A Muslim spiritual leader was also hacked to death by a mob for allegedly insulting Islam in western Kushtia, as reported by PTI.
The attack in Rangpur, about 300-odd kms northwest of Dhaka, took place after the death of a Muslim youth in the neighbourhood. The Hindus had nothing to do with the death though.
According to the police, a “third party” carried out the vandalism to divert the case and police’s attention from the overnight murder of a person named Rakib Hassan.
More than a hundred members of the Hindu community live in the Daspara market area where Hassan was allegedly murdered by drug peddler Mohammad Momin over a previous dispute, Prothom Alo reported.
Momin’s house was found vacant as he went into hiding while his family members feared retaliatory attacks, the newspaper said.
The attack on the Hindus took place even when the deceased youth’s family said members of the community had nothing to do with his murder.
“We have no issues with them (Hindus),” Hassan’s mother Nur Jahan Begum told reporters.
“We are tracking down the real killers.

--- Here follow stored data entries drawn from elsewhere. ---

(** [detect] on an empty retrieval, in either mode. *)
Lemma detect_no_candidates db w text mc iac s :
  fst (retrieved w (self s) text) = [] ->
  detect db w text mc iac s
  = (inr (no_candidates_result text (elapsed w s)),
     {| self := snd (retrieved w (self s) text);
        clock_reads := S (S (clock_reads s));
        llm_requests := llm_requests s |}).
Proof.
  intros E. unfold detect, bind at 1, time_time at 1.
  unfold bind at 1. rewrite vector_search_retrieved.
  cbn [self clock_reads llm_requests]. rewrite E. reflexivity.
Qed.

(** C2, amended.  When the retrieval fails, [_vector_search] catches the
    exception and [detect] returns a complete, ordinary result: not a
    quotation, confidence 90, [non_biblical], no sources and no best match.
    It is the result [detect] returns when the store answers with the empty
    list, so the caller cannot tell the two apart; no partial candidate list
    is ever returned. *)
Theorem C2_retrieval_failure_degrades db w text mc iac s :
  retrieval_fails w (self s) text
  \/ QdrantManager_search w text (top_k (self s)) (min_similarity (self s))
     = inr [] ->
  exists s',
    detect db w text mc iac s
    = (inr (no_candidates_result text (elapsed w s)), s').
Proof.
  intros H. eexists. apply detect_no_candidates.
  destruct H as [H | H].
  - now apply retrieval_fails_retrieved.
  - now apply empty_search_retrieved.
Qed.

(** The store refuses the connection of a fresh detector. *)
Lemma C2_retrieval_failure_degrades_witness :
  retrieval_fails (Sample.world None (inl Sample.connection_refused)
                                (inl Sample.connection_refused))
                  (self (Sample.start true)) Sample.query
  /\ exists s',
    detect GreekUCD.db
           (Sample.world None (inl Sample.connection_refused)
                         (inl Sample.connection_refused))
           Sample.query 50 false (Sample.start true)
    = (inr (no_candidates_result
              Sample.query
              (elapsed (Sample.world None (inl Sample.connection_refused)
                                     (inl Sample.connection_refused))
                       (Sample.start true))), s').
Proof.
  split.
  - right. exists Sample.connection_refused. reflexivity.
  - apply C2_retrieval_failure_degrades.
    left. right. exists Sample.connection_refused. reflexivity.
Defined.
(** * Sarawak Food Court: live order updates

    A shallow embedding of the notification and progress subsystem of
    [js/qr-code-manager.js] (classes [NotificationManager],
    [ProgressTracker], [OrderSubscription]) and of the service worker
    (install / activate / push / fetch handlers), with the properties the
    specification states about them.

    Conventions of the embedding.
    - A status is a JavaScript string; [===] on strings is [String.eqb].
    - A JavaScript Number is an exact rational ([Q]); the only arithmetic
      in scope is [index / (length - 1) * 100] on indices between -1 and 3,
      so a width is read up to the rounding of the last binary digit.
    - A DOM element is a record carrying a fresh identifier; identity
      comparisons ([indexOf], [parentNode]) compare identifiers.
    - [setTimeout] appends a pending timer to the state; firing a pending
      timer is an explicit event, in any order.
    - A JavaScript object read by key is a [gmap string _].
    - The cache storage behaves as the platform's: [caches.match] finds
      nothing for a request whose method is not GET, [cache.put] rejects
      such a request and a partial answer (status 206), [cache.addAll]
      stores all answers or none.
    - Rows of the backend tables are as [database/orders_migration.sql]
      declares them. *)

From Stdlib Require Import ZArith QArith List Sorted String Ascii Lia.
From stdpp Require Import base option list strings pretty gmap.

Open Scope string_scope.
Open Scope Z_scope.
Open Scope list_scope.

(** ** Array helpers *)

Module JsArray.

(** [Array.prototype.indexOf] on an array of strings: the first index
    holding [x], or [-1]. *)
Fixpoint indexOf_from (l : list string) (x : string) (i : Z) : Z :=
  match l with
  | [] => -1
  | y :: l' => if String.eqb y x then i else indexOf_from l' x (i + 1)
  end.

Definition indexOf (l : list string) (x : string) : Z := indexOf_from l x 0.

End JsArray.

(** ** NotificationManager *)

Module Notify.

(** The card built by [createNotificationElement]: [card_id] stands for
    the identity of the DOM node, the other fields for the values
    interpolated into its markup (the icon glyph and the clock time are
    markup only and left out). *)
Record Card := mkCard {
  card_id : nat;
  card_status : string;
  card_title : string;
  card_message : string
}.
(** * fs: directory creation, directory scanning and renaming over libuv

    A shallow embedding of [src/dir.cc] ([mkdir_], [scandir_]) and
    [src/rename.cc] ([file_rename_]).

    The three exported functions are thin wrappers around blocking libuv
    requests.  What libuv, libbsd and R's memory give back is not part of
    the sources: it is collected in the record [Env], and every definition
    and theorem below is parametrised by it.  The wrappers run in a small
    monad that threads the filesystem, keeps the list of requests issued so
    far, and stops at the first condition raised.  A call that reads the
    entry variable of [scandir_] before anything was stored in it, or whose
    native call does not come back, ends in [Fault].

    Paths and names are R character strings, which hold no NUL: [strcmp],
    [strlen] and [std::string]'s [+] are equality, length and append of
    [string].  The results of the native calls are C [int]s, kept as [Z].
    [uv_fs_req_cleanup] only releases the request and is left out. *)

From Stdlib Require Import ZArith List String Ascii Bool Lia.
Import ListNotations.

Local Open Scope string_scope.
Local Open Scope Z_scope.
Local Open Scope list_scope.

(** ** Directory entries (libuv's [uv_dirent_t]) *)

(** The enumerators of [uv_dirent_type_t], in the order of [uv.h]. *)
Inductive uv_dirent_type_t : Type :=
| UV_DIRENT_UNKNOWN
| UV_DIRENT_FILE
| UV_DIRENT_DIR
| UV_DIRENT_LINK
| UV_DIRENT_FIFO
| UV_DIRENT_SOCKET
| UV_DIRENT_CHAR
| UV_DIRENT_BLOCK.

(** The integer value of an enumerator. *)
Definition dirent_type_value (t : uv_dirent_type_t) : Z :=
  match t with
  | UV_DIRENT_UNKNOWN => 0
  | UV_DIRENT_FILE => 1
  | UV_DIRENT_DIR => 2
  | UV_DIRENT_LINK => 3
  | UV_DIRENT_FIFO => 4
  | UV_DIRENT_SOCKET => 5
  | UV_DIRENT_CHAR => 6
  | UV_DIRENT_BLOCK => 7
  end.

Record uv_dirent_t : Type := { name : string; type : uv_dirent_type_t }.

(** One call of [uv_fs_scandir_next (&req, &e)]: either it returns 0 and
    stores the next entry in [e], or it returns a code and leaves [e] as
    it was. *)
Inductive scandir_next : Type :=
| next_entry (e : uv_dirent_t)
| next_code (c : Z).

(** The request object filled by [uv_fs_scandir]: what the successive calls
    of [uv_fs_scandir_next] on it will give; once the list is used up every
    further call returns [UV_EOF]. *)
Definition uv_fs_t : Type := list scandir_next.

Definition next_res_of (r : scandir_next) : Z :=
  match r with
  | next_entry _ => 0
  | next_code c => c
  end.

(** The entry variable [e] after such a call: [None] as long as nothing was
    stored in it. *)
Definition dirent_after (r : scandir_next) (e : option uv_dirent_t)
  : option uv_dirent_t :=
  match r with
  | next_entry e' => Some e'
  | next_code _ => e
  end.

(** ** The environment *)

Record Env : Type := {
  (** the state of the filesystem *)
  FS : Type;
  (** the compiled mode set that libbsd's [setmode] allocates *)
  bitcmd : Type;
  (** [setmode]: [None] is the null pointer returned for a mode string that
      does not parse *)
  setmode : string -> option bitcmd;
  (** [getmode (out, omode)] on a set that was allocated *)
  getmode : bitcmd -> Z -> Z;
  (** [getmode (NULL, omode)]: [getmode] reads the set its first argument
      points to; [None] when the call does not come back *)
  getmode_null : Z -> option Z;
  (** [uv_fs_mkdir (loop, &req, p, mode, NULL)]: the result and the
      filesystem after the request *)
  uv_fs_mkdir : string -> Z -> FS -> Z * FS;
  (** [uv_fs_scandir (loop, &req, p, 0, NULL)]: the result and the request *)
  uv_fs_scandir : string -> FS -> Z * uv_fs_t;
  (** [uv_fs_rename (loop, &req, path, new_path, NULL)] *)
  uv_fs_rename : string -> string -> FS -> Z * FS;
  (** libuv's description of a result code *)
  uv_strerror : Z -> string;
  UV_EEXIST : Z;
  UV_EOF : Z;
  (** the result codes on which [stop_for_error] raises *)
  is_error : Z -> bool;
  (** the byte stored just before the characters of the empty string *)
  byte_before_empty : ascii;
  (** what [INTEGER(type)[0]] reads when [type] has no element *)
  int_past_end : Z
}.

We have also identified those who vandalised the Hindu households and shops,” Rangpur’s police commissioner Mohammad Majid Ali said.
Attacks on minorities in Bangladesh are continuing even after the new government took over in February. There have been 133 incidents of communal violence between January 1 and March 31 this year, the Bangladesh Hindu Buddhist Christian Unity Council had said on April 9.
In the second incident in Kushtia, a group of assailants killed school teacher and spiritual figure Shamim Reza Jahangir and critically wounded at least seven of his followers and set on fire his sanctuary or ‘darbar’ over allegations of insulting Islam, the police said. This happened about 200 kms west of Dhaka.
“The local miscreants killed Jahangir. His body is being sent to Kushtia General Hospital morgue for an autopsy,” officer-in-charge of Kushtia’s Daulatpur police station Arifur Rahman told reporters.
Officials said armed police and elite anti-crime Rapid Action Battalion (RAB) forces were sent to the scene to prevent further violence.
Jahangir was arrested in May 2021 after hard-line Islamists alleged that he was carrying out “controversial activities”, local journalists said. He was released on the basis of a court order after a brief detention.